I was going to say that I saw the first little glimmer of light that day, the day of the interview with Linda, but it wasn't really like that. It was more as if I'd already chosen what I was going to watch on TV; and I was beginning to look forward to it, and then noticed that there was something else on that might be more interesting. I don't know about you, but choice isn't always what I want. You can end up flicking between one channel and another, and not watching either programme properly. I don't know how people with the cable television cope.

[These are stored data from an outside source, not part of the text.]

Lemma parse_app ins c : parse (ins ++ c) = foldr before (parse c) ins.
Proof. unfold parse. apply foldr_app. Qed.

Lemma foreign_app ins c : foreign ins → parse c = Some Outside → parse (ins ++ c) = Some Outside.
Proof. unfold foreign. intros Hi Hc. rewrite parse_app, Hc. exact Hi. Qed.

Lemma foreign_drive x : starts drv x = true → foreign (drive x).
Proof. intros Hx. unfold foreign, parse, drive. cbn. rewrite Hx, !decide_True by done. done. Qed.

Lemma before_flat ins c : Forall static ins → foldr before (parse c) (flat ins) = foldr before (parse c) ins.
Proof.
  induction 1 as [|i ins Hi _ IH]; [done |].
  destruct i as [[]| | | | | | | | | | | | | |[]| | |[]| | | |]; cbn [flat residue app foldr] in *; rewrite ?IH; done.
Qed.

Lemma foreign_flat ins : Forall static ins → foreign ins → foreign (flat ins).
Proof. intros Hs Hf. exact (eq_trans (before_flat ins [] Hs) Hf). Qed.

(** ** The invariant *)

Definition events_of (l : list C) : Z := count (is_dev drv) l.

Lemma events_perm l l' : l ≡ₚ l' → events_of l = events_of l'.
Proof. unfold events_of. induction 1; cbn; lia. Qed.

(** The device: at rest, or with one request, whose interrupt is to come or has
    raised the semaphore. *)
Definition at_rest (b : bool) (v e : Z) : Prop := b = false ∧ v = 0 ∧ e = 0.
Definition at_work (b : bool) (v e : Z) : Prop := b = flagged drv ∧ v = 0 ∧ e = 1 ∨ b = false ∧ v = 1 ∧ e = 0.

Definition at_pos a t (p : pos) : Prop := ∃ c, scode a !! t = Some c ∧ parse c = Some p.

Record driven a : Prop := {
  dr_code : ∀ t c, scode a !! t = Some c → parse c ≠ None;
  dr_holder : ∀ t c p, scode a !! t = Some c → parse c = Some p →
    (p ≠ Outside ↔ slock a !! dlock drv = Some (Some t));
  dr_alive : ∀ t, slock a !! dlock drv = Some (Some t) → is_Some (scode a !! t);
  dr_cond : ∀ cv q w, scond a !! cv = Some q → w ∈ q → ∃ n, w = SWait n;
  dr_device : ∃ v, sval a !! SUser (dsem drv) = Some v ∧
    ((∃ t, at_pos a t Waiting) ∧ at_work (busy drv (senv a)) v (events_of (sevents a)) ∨
     (∀ t, ¬ at_pos a t Waiting) ∧ at_rest (busy drv (senv a)) v (events_of (sevents a))) }.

What happened was that after the interview, I found myself talking to JJ. He was going back to his flat, and I was heading towards the bus stop, and we ended up walking along together. I'm not sure he wanted to, really, because we've hardly spoken since I slapped that man on New Year's Eve, but it was one of those awkward situations where I was walking five paces behind him, so he stopped for me.

'That was kind of hard, wasn't it?' he said, and I was surprised, because I thought I was the only one who'd found it difficult.

'I hate lies,' I said.

He looked at me and laughed, and then I remembered about his lie.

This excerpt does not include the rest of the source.